Start of SUPPLIED MATERIAL

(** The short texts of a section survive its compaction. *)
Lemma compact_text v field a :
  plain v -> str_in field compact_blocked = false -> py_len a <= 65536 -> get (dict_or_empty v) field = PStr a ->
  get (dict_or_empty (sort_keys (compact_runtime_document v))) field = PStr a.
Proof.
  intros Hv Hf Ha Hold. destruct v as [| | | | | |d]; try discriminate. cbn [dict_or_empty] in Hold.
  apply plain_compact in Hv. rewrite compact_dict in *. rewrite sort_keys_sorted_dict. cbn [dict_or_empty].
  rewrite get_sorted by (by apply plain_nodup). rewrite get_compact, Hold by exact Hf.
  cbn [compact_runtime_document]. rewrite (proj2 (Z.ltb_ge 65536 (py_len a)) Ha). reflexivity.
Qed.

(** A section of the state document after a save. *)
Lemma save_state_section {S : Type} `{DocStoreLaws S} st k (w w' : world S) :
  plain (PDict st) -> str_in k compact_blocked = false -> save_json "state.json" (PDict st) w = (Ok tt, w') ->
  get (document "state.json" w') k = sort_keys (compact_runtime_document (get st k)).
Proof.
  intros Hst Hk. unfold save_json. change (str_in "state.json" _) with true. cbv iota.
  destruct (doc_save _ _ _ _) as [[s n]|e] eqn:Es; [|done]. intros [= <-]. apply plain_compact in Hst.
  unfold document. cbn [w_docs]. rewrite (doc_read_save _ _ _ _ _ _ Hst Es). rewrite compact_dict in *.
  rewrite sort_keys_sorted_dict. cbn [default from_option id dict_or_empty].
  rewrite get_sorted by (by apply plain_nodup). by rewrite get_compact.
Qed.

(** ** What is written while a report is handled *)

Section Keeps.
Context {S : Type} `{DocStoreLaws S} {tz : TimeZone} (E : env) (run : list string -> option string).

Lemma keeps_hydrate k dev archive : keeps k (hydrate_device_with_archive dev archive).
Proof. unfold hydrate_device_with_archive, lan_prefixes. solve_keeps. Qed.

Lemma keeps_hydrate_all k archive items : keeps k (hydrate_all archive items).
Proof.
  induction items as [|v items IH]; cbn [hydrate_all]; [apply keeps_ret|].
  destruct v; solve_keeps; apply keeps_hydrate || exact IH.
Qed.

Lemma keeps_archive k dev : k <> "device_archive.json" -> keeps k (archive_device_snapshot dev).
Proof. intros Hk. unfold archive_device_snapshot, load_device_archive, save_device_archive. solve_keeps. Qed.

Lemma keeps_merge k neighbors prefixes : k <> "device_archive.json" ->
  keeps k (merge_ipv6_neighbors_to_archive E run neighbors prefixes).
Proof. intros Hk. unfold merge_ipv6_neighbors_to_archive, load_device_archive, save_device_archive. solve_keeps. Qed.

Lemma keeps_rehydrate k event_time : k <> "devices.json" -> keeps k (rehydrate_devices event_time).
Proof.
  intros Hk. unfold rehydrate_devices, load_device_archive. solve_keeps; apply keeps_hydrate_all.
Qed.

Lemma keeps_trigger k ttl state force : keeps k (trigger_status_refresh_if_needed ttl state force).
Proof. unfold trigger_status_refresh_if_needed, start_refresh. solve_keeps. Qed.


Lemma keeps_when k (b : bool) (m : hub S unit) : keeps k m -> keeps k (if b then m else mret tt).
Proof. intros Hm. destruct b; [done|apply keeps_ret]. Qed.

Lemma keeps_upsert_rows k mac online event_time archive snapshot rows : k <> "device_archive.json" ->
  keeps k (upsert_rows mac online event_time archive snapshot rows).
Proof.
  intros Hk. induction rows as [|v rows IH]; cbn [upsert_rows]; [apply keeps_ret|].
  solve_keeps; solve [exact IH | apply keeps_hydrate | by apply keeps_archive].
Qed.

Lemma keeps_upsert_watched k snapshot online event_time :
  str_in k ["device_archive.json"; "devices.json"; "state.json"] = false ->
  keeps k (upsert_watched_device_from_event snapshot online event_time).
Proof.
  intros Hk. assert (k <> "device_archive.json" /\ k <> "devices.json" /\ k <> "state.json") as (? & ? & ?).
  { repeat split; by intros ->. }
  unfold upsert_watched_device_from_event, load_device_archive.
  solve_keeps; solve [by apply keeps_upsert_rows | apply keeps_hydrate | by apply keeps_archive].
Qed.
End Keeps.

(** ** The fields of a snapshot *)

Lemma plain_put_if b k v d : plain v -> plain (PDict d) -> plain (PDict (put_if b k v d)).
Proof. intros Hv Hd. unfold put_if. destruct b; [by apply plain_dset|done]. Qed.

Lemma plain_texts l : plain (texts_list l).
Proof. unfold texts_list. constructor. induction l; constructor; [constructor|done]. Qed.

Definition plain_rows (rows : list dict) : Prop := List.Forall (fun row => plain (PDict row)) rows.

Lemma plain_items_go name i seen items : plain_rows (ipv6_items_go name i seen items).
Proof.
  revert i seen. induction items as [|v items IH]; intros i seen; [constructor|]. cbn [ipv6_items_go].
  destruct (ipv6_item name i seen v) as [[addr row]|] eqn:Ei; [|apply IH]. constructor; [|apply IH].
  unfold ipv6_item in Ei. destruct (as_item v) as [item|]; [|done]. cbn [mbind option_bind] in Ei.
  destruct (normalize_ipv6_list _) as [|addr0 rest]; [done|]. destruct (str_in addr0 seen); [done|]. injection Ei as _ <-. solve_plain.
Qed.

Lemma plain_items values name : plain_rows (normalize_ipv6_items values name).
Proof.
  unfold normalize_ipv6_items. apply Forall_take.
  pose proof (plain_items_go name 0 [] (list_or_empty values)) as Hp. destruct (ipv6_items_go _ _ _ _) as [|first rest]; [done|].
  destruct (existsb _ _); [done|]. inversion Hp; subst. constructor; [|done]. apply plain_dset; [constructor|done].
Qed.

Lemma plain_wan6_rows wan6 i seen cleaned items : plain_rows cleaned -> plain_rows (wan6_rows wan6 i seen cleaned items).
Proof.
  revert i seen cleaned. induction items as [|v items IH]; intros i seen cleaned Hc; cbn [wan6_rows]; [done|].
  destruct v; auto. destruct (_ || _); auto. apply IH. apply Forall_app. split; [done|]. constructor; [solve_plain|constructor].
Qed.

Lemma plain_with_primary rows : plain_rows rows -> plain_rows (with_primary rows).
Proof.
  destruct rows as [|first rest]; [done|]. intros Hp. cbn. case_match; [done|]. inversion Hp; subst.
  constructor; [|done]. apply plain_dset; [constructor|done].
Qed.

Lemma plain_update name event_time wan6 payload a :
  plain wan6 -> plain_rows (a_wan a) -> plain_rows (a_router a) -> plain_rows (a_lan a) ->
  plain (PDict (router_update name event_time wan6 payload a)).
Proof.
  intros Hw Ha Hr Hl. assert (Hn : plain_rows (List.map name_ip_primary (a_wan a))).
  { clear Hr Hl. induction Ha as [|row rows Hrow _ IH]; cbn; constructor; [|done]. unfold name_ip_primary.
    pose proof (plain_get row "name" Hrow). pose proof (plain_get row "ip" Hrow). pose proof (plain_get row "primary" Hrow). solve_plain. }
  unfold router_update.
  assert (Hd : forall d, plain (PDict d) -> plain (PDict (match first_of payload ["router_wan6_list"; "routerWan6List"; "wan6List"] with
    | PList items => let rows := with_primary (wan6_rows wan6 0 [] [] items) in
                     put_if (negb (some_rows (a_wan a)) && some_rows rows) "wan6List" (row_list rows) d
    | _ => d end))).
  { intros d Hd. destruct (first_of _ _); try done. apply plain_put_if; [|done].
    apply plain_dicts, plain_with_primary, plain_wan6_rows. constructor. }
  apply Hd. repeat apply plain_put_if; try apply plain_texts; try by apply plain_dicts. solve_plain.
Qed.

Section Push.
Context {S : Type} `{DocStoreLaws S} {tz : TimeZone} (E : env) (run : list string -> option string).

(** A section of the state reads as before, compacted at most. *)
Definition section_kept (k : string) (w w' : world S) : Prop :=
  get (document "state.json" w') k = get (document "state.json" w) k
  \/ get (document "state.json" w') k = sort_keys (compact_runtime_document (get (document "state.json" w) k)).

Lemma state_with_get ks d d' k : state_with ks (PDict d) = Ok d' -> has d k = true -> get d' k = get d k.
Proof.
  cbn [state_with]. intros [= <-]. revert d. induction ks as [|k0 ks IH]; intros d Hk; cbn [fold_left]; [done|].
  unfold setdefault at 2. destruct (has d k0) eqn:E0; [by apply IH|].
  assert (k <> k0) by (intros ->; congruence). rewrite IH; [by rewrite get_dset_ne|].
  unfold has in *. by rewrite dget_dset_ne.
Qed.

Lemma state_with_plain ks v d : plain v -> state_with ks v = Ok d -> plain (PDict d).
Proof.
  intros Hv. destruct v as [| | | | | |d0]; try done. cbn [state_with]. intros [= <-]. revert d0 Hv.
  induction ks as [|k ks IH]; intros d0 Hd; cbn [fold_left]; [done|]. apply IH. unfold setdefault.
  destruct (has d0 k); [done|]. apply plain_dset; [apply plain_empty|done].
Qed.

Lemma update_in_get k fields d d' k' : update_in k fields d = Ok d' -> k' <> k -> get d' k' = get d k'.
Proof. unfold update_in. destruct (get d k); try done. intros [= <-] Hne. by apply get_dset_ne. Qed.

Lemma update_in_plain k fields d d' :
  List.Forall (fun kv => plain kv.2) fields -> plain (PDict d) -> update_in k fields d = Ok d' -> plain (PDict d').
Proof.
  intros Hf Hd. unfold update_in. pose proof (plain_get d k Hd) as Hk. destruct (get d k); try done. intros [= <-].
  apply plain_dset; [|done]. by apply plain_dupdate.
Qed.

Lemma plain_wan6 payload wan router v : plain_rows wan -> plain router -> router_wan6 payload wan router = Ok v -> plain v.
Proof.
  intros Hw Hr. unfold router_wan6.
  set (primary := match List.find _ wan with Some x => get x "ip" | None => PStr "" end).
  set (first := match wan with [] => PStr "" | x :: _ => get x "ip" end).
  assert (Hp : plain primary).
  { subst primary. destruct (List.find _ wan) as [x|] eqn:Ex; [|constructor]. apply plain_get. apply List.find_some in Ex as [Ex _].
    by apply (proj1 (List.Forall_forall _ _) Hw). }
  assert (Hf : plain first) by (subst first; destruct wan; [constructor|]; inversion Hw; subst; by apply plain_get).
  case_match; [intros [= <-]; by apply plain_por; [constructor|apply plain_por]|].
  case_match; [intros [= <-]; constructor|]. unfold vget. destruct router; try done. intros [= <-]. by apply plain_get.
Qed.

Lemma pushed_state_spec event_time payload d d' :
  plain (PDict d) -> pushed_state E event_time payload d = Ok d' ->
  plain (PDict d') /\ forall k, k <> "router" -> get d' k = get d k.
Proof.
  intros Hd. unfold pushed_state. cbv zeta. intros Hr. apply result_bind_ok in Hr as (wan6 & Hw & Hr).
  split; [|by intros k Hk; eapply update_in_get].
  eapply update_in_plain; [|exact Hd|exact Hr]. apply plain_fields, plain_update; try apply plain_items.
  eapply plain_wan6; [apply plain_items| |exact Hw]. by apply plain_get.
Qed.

End of SUPPLIED MATERIAL

## WHAT YOU ARE ASKED TO DO
For the entries above, say how many lines contain the word "world", giving the number alone.

## ANSWER TO THE PROBLEM
2